The OSCAL architecture is organized in a stack of layers. Each lower layer in the stack provides information structures that are referenced and used by each higher layer. Each layer is composed of one or more models, which represent an information structure supporting a specific operational purpose. Each model in OSCAL is intended to build on the information provided by the lower layer’s model(s).


The OSCAL component definition model exists as part of the OSCAL implementation layer. It represents a description of the controls that are supported in each implementation of a hardware, software, service, policy, process, procedure, or compliance artifact. The component definition model allows grouping related components into capabilities and documenting how the combination of components in a capability together can satisfy specific controls not fully satisfied by a single component on its own.


These component definitions can provide a significant amount of implementation details needed when documenting a system's control implementation in a system security plan. The system security plan author can use this information as a starting point for their work, saving time and cost.


The Solution:

  • Implement a capabilities-based approach to ATO

  • Use the OSCAL Component Definition Model to group related components into capabilities and document how the combination of components in a capability together can satisfy specific security controls.

  • Save time and cost by leveraging component definitions, providing a starting point for documenting a system's control implementations in a security plan.


A Real-World Application

Let’s look at a real-world example. Consider the capability of Identity and Access Management (IAM). The successful deployment of an IAM capability requires the implementation of many components including:


  • Identity Management – Managing the entire lifecycle of digital identities, including creation, maintenance, and deletion of identities.

  • Access Management – Determining what resources an authenticated user is allowed to access based on roles, policies, and permissions.

  • Directory Services – Providing a central repository for storing user identities and related attributes, commonly implemented with systems like Active Directory or LDAP. 

  • Self Service Capabilities – Enabling users to reset passwords and manage their credentials without administrative assistance.

  • Integration with Other Systems – Connecting IAM systems with other enterprise applications to enforce consistent identity and access controls.

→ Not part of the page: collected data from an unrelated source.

Lemma validate_br_table_spec o s : INV s -> room s ->
  wp (validate_br_table E o) (fun _ s' => INV s' /\ br_table_emitted o s s') s.
Proof.
  intros Hi R. unfold validate_br_table. apply wp_bind, wp_get, wp_bind, wp_ensure. intros Hlab.
  destruct (s_labels s) as [l0|] eqn:El0; [|done].
  apply wp_bind. eapply wp_count_bytes; [done|]. intros n cb d Hcb Hn Hi1.
  apply wp_bind, wp_ensure. intros Hmax. apply wp_bind, wp_get, wp_bind, wp_ensure. intros Hlen. cbv zeta.
  apply Z.ltb_lt in Hmax. pose proof (uleb_nonneg _ _ _ Hn) as Hn0.
  set (csp := control_sp (s_ctl s)). change (control_sp (s_ctl (set_dec d s))) with csp.
  set (cap := if n <? csp then n + 1 else csp + 1).
  assert (Hcap : cap = Z.min (n + 1) (csp + 1)) by (unfold cap; destruct (Z.ltb_spec n csp); lia).
  pose proof (i_ctl _ _ _ _ _ Hi) as [_ Hsp _]. fold csp in Hsp.
  apply wp_bind, wp_malloc. intros a. apply wp_bind. unfold wp at 1, modify at 1.
  cbn [s_labels set_ans set_dec]. rewrite El0. cbn [fmap option_fmap option_map].
  set (s2 := set_labels (Some (next_serial l0)) _).
  pose proof (next_serial_fresh csp l0 (labels_ok_get s l0 Hi El0) ltac:(lia)) as Hfresh.
  assert (Ht0 : table_state n cap (cursor d) s2 (next_serial l0)
     (BrTableImm n 0 cap 0 (replicate (Z.to_nat (cap * 2 + (n + 2) / 2)) None)) [] []).
  { split; [|done|exact Hfresh|apply table_ok_empty; lia|unfold zlen; simpl; lia|by exists []; split; [|constructor]].
    apply inv_set_labels; [by apply inv_set_ans|apply Hfresh]. }
  apply wp_bind. eapply (br_table_targets_spec _ n cap (cursor d) s2 _ _ [] []); [done|done|unfold zlen; simpl; lia|exact Ht0|].
  intros d' l' bt syms ls Hls [Ti Tl [Tsc Tnd Tsy _ _] Tt [_ Tcap] (bs & Tbs & Tb)].
  cbv beta iota. set (s3 := set_scratch d' l' s2) in *. change (control_sp (s_ctl s3)) with csp in *.
  apply wp_bind. eapply wp_pop; [exact EO|exact Ti|tv|]. intros o1 Hi4 Hpop Hd4. set (s4 := set_ops o1 s3) in *.
  assert (Hnth : exists x, ls !! Z.to_nat n = Some x) by (apply lookup_lt_is_Some_2; unfold zlen in *; lia).
  destruct Hnth as [x Hx]. destruct (tb_targets _ _ _ _ _ Tt _ _ Hx) as (r & Hr & Htr). rewrite Z2Nat.id in Htr by done.
  apply wp_bind. eapply wp_opt; [exact Htr|]. apply wp_bind. eapply wp_opt; [by apply Tt|].
  pose proof (Forall_lookup_1 _ _ _ _ Tsy Hr) as Hxr.
  apply wp_bind. eapply wp_resolve; [exact EO|exact Hi4|done|exact Hxr|]. intros ts h Hlt Hts Htn _. cbv beta iota zeta.
  assert (Hsy : symbols_ok bt syms s4) by (split; [apply Tt|exact Tsy]).
  assert (Hnat : Z.to_nat (zlen syms) = length syms) by (unfold zlen; apply Nat2Z.id).
  apply wp_bind. rewrite Hnat. apply (check_record_counts_safe _ 0 _ _ syms); [exact Hi4|exact Hsy|lia|]. intros Hcnt.
  rewrite drop_0 in Hcnt. apply wp_bind.
  apply (set_record_drops_spec _ 0 _ n cap _ syms ls); [exact Hi4|unfold zlen in *; lia|exact Tt|done|exact Tsy|exact Tcap|lia|lia|].
  intros bt' Tt' Hdrops. apply wp_bind, wp_get. cbv zeta. rewrite <- Hnat.
  apply wp_bind. eapply wp_at_base; [exact Hi4|]. apply wp_bind.
  eapply br_table_operands_safe; [exact Hi4|split; [apply Tt'|exact Tsy]|exact Hcnt|exact Hts|done|]. intros o2 a2 Hi5.
  apply wp_bind. eapply wp_mark_unreachable; [exact Hi5|]. intros o3 Hi6 _ _.
  eapply wp_emit_exact; [exact Hi6|exact R|]. intros a3 cap3 di Hi7. split; [exact Hi7|].
  assert (Hcap' : Z.min (n + 1) (control_sp (s_ctl s) + 1) = cap) by (rewrite Hcap; done).
  eexists n, _, syms, ls, cb, bs, s4. rewrite Hcap'. split_and!; [reflexivity| |done|done|done|done| |done|exact Hpop|done|].
  - rewrite Hcb, Tbs. done.
  - destruct Tt'. by split.
  - exists (zlen ts). split_and!; [done|exact Hcnt|exact Hdrops].
Qed.

Lemma validate_br_table_safe o : safe o (validate_br_table E o).
Proof.
  intros s Hi R. eapply wp_mono; [by apply validate_br_table_spec|]. intros [] s' [Hi' H]. split; [done|].
  destruct H as (n & bt & syms & ls & cb & bs & s1 & Hins & _). eexists [_].
  split_and!; [exact Hins|done|by repeat constructor|done].
Qed.

(** *** Exceptions *)

Lemma wp_tag_type i Q (s : vstate) : 0 <= i -> (i <? total_tags E) = true ->
  (forall ft, func_type_ok TM ft -> Q ft s) -> wp (tag_type E i) Q s.
Proof.
  intros H1 H2 HQ. unfold tag_type.
  destruct (space_get _ _ _ _ (mo_tags M (eo_module E EO)) H1 H2) as (ti & Hti & Hr).
  destruct (func_type_at E EO ti Hr) as (ft & Hft & Hok).
  apply wp_bind. eapply wp_opt; [exact Hti|]. eapply wp_opt; [exact Hft|]. by apply HQ.
Qed.
Lemma wah_check_ref_map_ok nodes tops m ts : maps_to nodes tops m ts -> zlen ts < 2 ^ 32 ->
  wah_check_ref_map tops nodes m ts = true.
Proof.
  intros (top & Ht & Hp) Hl. unfold wah_check_ref_map. destruct (zget_Some _ _ _ Ht) as [Hr _].
  destruct (Z.ltb_spec m (zlen tops)); [|lia]. rewrite Ht. cbv zeta. change (default 0 (Some top)) with top.
  pose proof (check_map_loop_ok nodes ts [] top (zlen ts) 0 (S (Z.to_nat top)) Hp ltac:(lia) ltac:(lia) ltac:(lia) ltac:(lia)) as H1.
  rewrite app_nil_r in H1. rewrite H1. pose proof (count_refs_range ts). rewrite u32_small by lia. apply Z.eqb_refl.
Qed.

(** *** The capture *)

Lemma captured_change data data' d d' c : captured data d c -> 0 <= d' <= d ->
  (forall j, 0 <= j < d' -> zget data' j = zget data j) -> captured data' d' c.
Proof.
  intros [H1 H2 H3 H4 H5 H6] Hd Hz. split; try done; [lia| |].
  - intros j Hj. destruct (H4 j) as (t & Ha & Hb); [lia|]. exists t. by rewrite Hz.
  - intros j Hj. destruct (H5 j) as (top & Ha & Hb); [lia|]. exists top. split; [done|].
    replace (take (Z.to_nat j) data') with (take (Z.to_nat j) data); [done|].
    apply list_eq. intros i. destruct (decide (i < Z.to_nat j)%nat).
    + rewrite !lookup_take_lt by done. specialize (Hz (Z.of_nat i) ltac:(lia)). by rewrite !zget_of_nat in Hz.
    + by rewrite !lookup_take_ge by lia.
Qed.

Lemma common_prefix_ok data G d depth c common fuel : captured G d c -> depth <= zlen data ->
  0 <= common <= d -> common <= depth -> (forall j, 0 <= j < common -> zget data j = zget G j) ->
  (Z.to_nat (depth - common) < fuel)%nat ->
  exists k, common_prefix fuel (captured_types c) data common depth d = Some k /\
    0 <= k <= depth /\ captured data k c.
Proof.
  intros Hc Hl. revert common. induction fuel as [|fuel IH]; intros common Hcd Hdepth Hz Hf; [lia|]. simpl.
  assert (Hdone : captured data common c) by (eapply captured_change; done).
  destruct (Z.ltb_spec common depth) as [H1|H1]; simpl; [|by exists common; split_and!; (done || lia)].
  destruct (Z.ltb_spec common d) as [H2|H2]; [|by exists common; split_and!; (done || lia)].
  destruct (cp_types _ _ _ Hc common) as (t & Ht & Hg); [lia|]. rewrite Ht. simpl.
  destruct (zget_is_Some data common) as [u Hu]; [lia|]. rewrite Hu. simpl.
  destruct (Z.eqb_spec t u) as [->|Hne]; [|by exists common; split_and!; (done || lia)].
  apply IH; [lia|lia| |lia]. intros j Hj. destruct (decide (j = common)) as [->|]; [by rewrite Hu, Hg|apply Hz; lia].
Qed.
Lemma const_array_wp o s : const_expr_op o <> None -> INV s -> is_unreachable (s_ctl s) = false ->
  match validate_array E o with Some m => wp m (fun _ s' => INV s' /\ const_step M s s') s | None => True end.
Proof.
  intros Hc Hi Hu. assert (R : room s) by (by eapply inv_room). destruct o; try exact I; try done; clear Hc; cbn [validate_array].
  - do 2 cs. apply wp_bind, wp_array_def_at; [lia|]. intros td et Hr Het Htd Hf. repeat cs.
    cdone Hu; [by eapply cs_array_new| |eassumption]. eexists. split; [exact Hp|]. eexists. split; [exact Hp0|reflexivity].
  - do 2 cs. apply wp_bind, wp_array_def_at; [lia|]. intros td et Hr Het Htd Hf. repeat cs.
    cdone Hu; [by eapply cs_array_new_default| |eassumption]. eexists. split; [exact Hp|reflexivity].
  - do 4 cs. apply wp_bind, wp_array_def_at; [lia|]. intros td et Hr Het Htd Hf. do 7 cs.
    change (is_unreachable (s_ctl s) || (v0 <=? n) = true) in Hc. rewrite Hu in Hc. apply Z.leb_le in Hc. rewrite Z.min_l by done.
    repeat cs. cdone Hu; [by eapply cs_array_new_fixed| |eassumption]. rewrite <- fmap_replicate. eassumption.
Qed.

Lemma const_convert_wp s t u v l : v ∈ [WAH_TYPE_EXTERN; WAH_TYPE_ANY] -> type_valid TM t -> type_valid TM u ->
  (forall st x, const_typed M l (x :: st) -> matches TM x (WAH_TYPE_AS_NULLABLE v) -> const_typed M l ((if WAH_TYPE_IS_NULLABLE x then t else u) :: st)) ->
  l = instrs (s_code s) -> INV s -> is_unreachable (s_ctl s) = false ->
  wp (x <- wah_validation_pop_type ;;
      stm_ensure ((x =? WAH_TYPE_BOT) || (wah_type_hierarchy_top x (Some TM) =? v)) WAH_ERROR_VALIDATION_FAILED ;;;
      wah_validation_push_type (if WAH_TYPE_IS_NULLABLE x then t else u))
    (fun _ s' => INV s' /\ const_step M s s') s.
Proof.
  intros Hv Ht Hu' Hrule -> Hi Hu. apply wp_bind. eapply wp_pop_into; [exact Hi|]. intros x o Hx Hi1 Hp _.
  apply wp_bind, wp_ensure. intros Hc. apply (hierarchy_top_matches TM x v (types_ok E EO) Hx Hv) in Hc.
  eapply wp_push; [exact Hi1|left; by apply tv_if|]. intros o2 Hi2 Hp2 _. split; [exact Hi2|]. split; [done|].
  intros Hty. rewrite Hp2. apply Hrule; [|exact Hc]. destruct Hp as [Hp|(_ & _ & _ & Hp)]; [by rewrite <- Hp|by rewrite Hu in Hp].
Qed.

Lemma const_ref_wp o s : const_expr_op o <> None -> INV s -> is_unreachable (s_ctl s) = false ->
  match validate_ref E o with Some m => wp m (fun _ s' => INV s' /\ const_step M s s') s | None => True end.
Proof.
  intros Hc Hi Hu. assert (R : room s) by (by eapply inv_room). destruct o; try exact I; try done; clear Hc; cbn [validate_ref].
  - (* ref.null *)
    apply wp_bind. eapply wp_decode_heap_type; [exact Hi|]. intros ht d Hht Hr Hi1. repeat cs.
    cdone Hu; [by apply cs_ref_null|reflexivity|eassumption].
  - (* ref.func *)
    do 4 cs. rewrite CE. apply wp_bind. eapply wp_declare_func; [exact EO|eassumption|eassumption|lia|]. intros a n Hi2.
    destruct (func_at E EO v ltac:(lia) Hc) as (ti & ft & Hti & Hr & _). apply wp_bind. eapply wp_opt; [exact Hti|].
    repeat cs. cdone Hu; [by apply cs_ref_func|reflexivity|eassumption].
  - (* any.convert_extern *)
    eapply const_convert_wp; [set_solver|tv|tv| |reflexivity|exact Hi|exact Hu]. intros st x. apply ct_any_convert_extern.
  - (* extern.convert_any *)
    eapply const_convert_wp; [set_solver|tv|tv| |reflexivity|exact Hi|exact Hu]. intros st x. apply ct_extern_convert_any.
  - (* ref.i31 *)
    repeat cs. cdone Hu; [apply cs_ref_i31| |eassumption]. eexists. split; [exact Hp|reflexivity].
Qed.

Lemma const_global_wp o s : const_expr_op o <> None -> INV s -> is_unreachable (s_ctl s) = false ->
  match validate_variable E o with Some m => wp m (fun _ s' => INV s' /\ const_step M s s') s | None => True end.
Proof.
  intros Hc Hi Hu. assert (R : room s) by (by eapply inv_room). destruct o; try exact I; try done; clear Hc; cbn [validate_variable].
  rewrite CE. do 4 cs. destruct (global_at E EO v Hc ltac:(lia)) as (g & Hg & Hgt).
  assert (Ht : wah_global_type M v = Some (global_type g)) by (unfold wah_global_type; by rewrite Hg).
  assert (Hgo : forall d', INV (set_dec d' s) -> wp (t <- stm_opt (wah_global_type M v) ;;
      wah_validation_push_type t ;;; emit_instr WAH_OP_GLOBAL_GET (imm_u32 v)) (fun _ s' => INV s' /\ const_step M s s') (set_dec d' s)).
  { intros d' Hi2. apply wp_bind. eapply wp_opt; [exact Ht|]. repeat cs. cdone Hu; [by apply cs_global_get|reflexivity|eassumption]. }
  do 4 cs. eapply (wp_opt _ (global_mutable g)); [unfold wah_global_is_mutable; by rewrite Hg|]. do 3 cs.
  - cs. by apply Hgo.
  - cs. by apply Hgo.
Qed.

(** *** Whole code *)

Definition const_body (o : wah_op) : comp vstate unit :=
  match o with
  | WAH_OP_I32_ADD | WAH_OP_I32_SUB | WAH_OP_I32_MUL => validate_class E o [WAH_TYPE_I32; WAH_TYPE_I32] WAH_TYPE_I32
  | WAH_OP_I64_ADD | WAH_OP_I64_SUB | WAH_OP_I64_MUL => validate_class E o [WAH_TYPE_I64; WAH_TYPE_I64] WAH_TYPE_I64
  | _ =>
      match validate_const E o with Some m => m | None =>
      match validate_variable E o with Some m => m | None =>
      match validate_ref E o with Some m => m | None =>
      match validate_struct E o with Some m => m | None =>
      match validate_array E o with Some m => m | None => stm_err WAH_ERROR_MALFORMED
      end end end end end
  end.

Lemma opcode_run v c o s : zget wah_opclasses v = Some c -> opclass_eqb c WAH_OPCLASS_MISSING = false -> wah_opcode_of v = Some o ->
  wah_validate_opcode E v s =
    (check_const_expr_op E o ;;; match opclass_ops c with Some (pops, push) => validate_class E o pops push | None => validate_special E o end) s.
Proof. intros Hc Hm Ho. unfold wah_validate_opcode, stm_bind, stm_opt, stm_ensure, stm_ret. by rewrite Hc, Hm, Ho. Qed.

Lemma const_opcode_run o s : const_expr_op o <> None ->
  wah_validate_opcode E (wah_op_value o) s = (check_const_expr_op E o ;;; const_body o) s.
Proof.
  intros Hc. destruct (const_expr_op o) eqn:Eo; [clear Hc|done].
  destruct o; try discriminate Eo; (erewrite opcode_run by (vm_compute; reflexivity)); reflexivity.
Qed.

(** Only constant instructions pass the check of the mode. *)
Lemma opcode_const v s s' : wah_validate_opcode E v s = (Ok tt, s') ->
  exists o, wah_opcode_of v = Some o /\ is_Some (const_expr_op o).
Proof.
  unfold wah_validate_opcode, stm_bind. destruct (zget _ v) as [c|]; [|done]. simpl.
  unfold stm_ensure. destruct (negb _); [|done]. simpl. destruct (wah_opcode_of v) as [o|]; [|done]. simpl.
  unfold check_const_expr_op. rewrite CE. intros H. exists o. split; [done|]. destruct (const_expr_op o); [by eexists|done].
Qed.

(** The cascade of cases. *)
Lemma const_body_cases (P : comp vstate unit -> Prop) o : const_expr_op o <> None ->
  (o ∈ [WAH_OP_I32_ADD; WAH_OP_I32_SUB; WAH_OP_I32_MUL] -> P (validate_class E o [WAH_TYPE_I32; WAH_TYPE_I32] WAH_TYPE_I32)) ->
  (o ∈ [WAH_OP_I64_ADD; WAH_OP_I64_SUB; WAH_OP_I64_MUL] -> P (validate_class E o [WAH_TYPE_I64; WAH_TYPE_I64] WAH_TYPE_I64)) ->
  match validate_const E o with Some m => o <> WAH_OP_F32_DEMOTE_F64 -> o <> WAH_OP_F64_PROMOTE_F32 -> P m | None => True end ->
  match validate_variable E o with Some m => P m | None => True end ->
  match validate_ref E o with Some m => P m | None => True end ->
  match validate_struct E o with Some m => P m | None => True end ->
  match validate_array E o with Some m => P m | None => True end -> P (const_body o).
Proof.
  intros Hc H32 H64 H1 H2 H3 H4 H5. destruct (const_expr_op o) eqn:Eo; [clear Hc|done].
  destruct o; try discriminate Eo; cbn [validate_const validate_variable validate_ref validate_struct validate_array] in H1, H2, H3, H4, H5;
    first [exact H2|exact H3|exact H4|exact H5|by apply H1|apply H32; set_solver|apply H64; set_solver].
Qed.

Lemma const_body_ok o s : const_expr_op o <> None -> INV s -> is_unreachable (s_ctl s) = false ->
  wp (const_body o) (fun _ s' => INV s' /\ const_step M s s') s.
Proof.
  intros Hc Hi Hu. apply (const_body_cases (fun m => wp m (fun _ s' => INV s' /\ const_step M s s') s)); [exact Hc|..].
  - intros Ho. apply const_class_wp; [by apply cs_i32_binop|tv|done|done].
  - intros Ho. apply const_class_wp; [by apply cs_i64_binop|tv|done|done].
  - by apply const_body_wp.
  - by apply const_global_wp.
  - by apply const_ref_wp.
  - by apply const_struct_wp.
  - by apply const_array_wp.
Qed.

(** One instruction. *)
Lemma const_opcode_wp v s : 0 <= v < WAH_FE -> INV s -> is_unreachable (s_ctl s) = false ->
  wp (wah_validate_opcode E v) (fun _ s' => INV s' /\ const_step M s s') s.
Proof.
  intros Hv Hi Hu. pose proof (wah_validate_opcode_wp E EO B G v s Hv Hi) as Hwp. apply wp_intro; [by eapply wp_no_fault|].
  intros [] s' Hrun. destruct (opcode_const v s s' Hrun) as (o & Ho & [b Hb]). assert (Hc : const_expr_op o <> None) by by rewrite Hb.
  rewrite <- (opcode_value v o Hv Ho), const_opcode_run in Hrun by done.
  assert (Hgo : wp (check_const_expr_op E o ;;; const_body o) (fun _ s' => INV s' /\ const_step M s s') s).
  { apply wp_bind. unfold check_const_expr_op. rewrite CE, Hb. destruct b.
    - eapply wp_features; [apply require_good|exact Hi|]. intros d Hi1 _. apply (const_body_ok o (set_dec d s)); done.
    - apply wp_ret. by apply const_body_ok. }
  exact (wp_Ok _ _ _ _ _ Hgo Hrun).
Qed.
End Const.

Each of the components of a robust IAM capability might be managed by different organizational stakeholders and can satisfy a different sub-set of security controls. By leveraging OSCAL, the organizational owners of each IAM component can maintain their individual component definitions. Then the OSCAL component definition model can be used to group related components into an IAM capability. Next, this IAM capability can be made available for consumption into the system security plans of every information system that leverages that organizational capability. This approach eases the documentation burden by implementing a “document once – reuse many times” approach.


NOTE: The diagram above is intended to demonstrate the relationship between controls, components, and capabilities. The mapping of controls to components is not exhaustive. In reality, many more controls may map to each of the components listed above.




Conclusion

It’s time to re-imagine the Authority to Operate Process (ATO)! The legacy approach to creating security authorization documentation is largely manual, inefficient, and creates redundant copies of information across multiple systems. The OSCAL Component Model presents an opportunity to change this by enabling a capabilities-based approach to cybersecurity compliance programs. Through this approach, stakeholders can document a description of the controls that are supported in each implementation of a hardware, software, service, policy, process, or procedure. These definitions can then be used by any system that leverages that component as a starting point to the system security plan. This eliminates redundant copies of information, accelerates the development of the system security plan, and saves organizations time and money.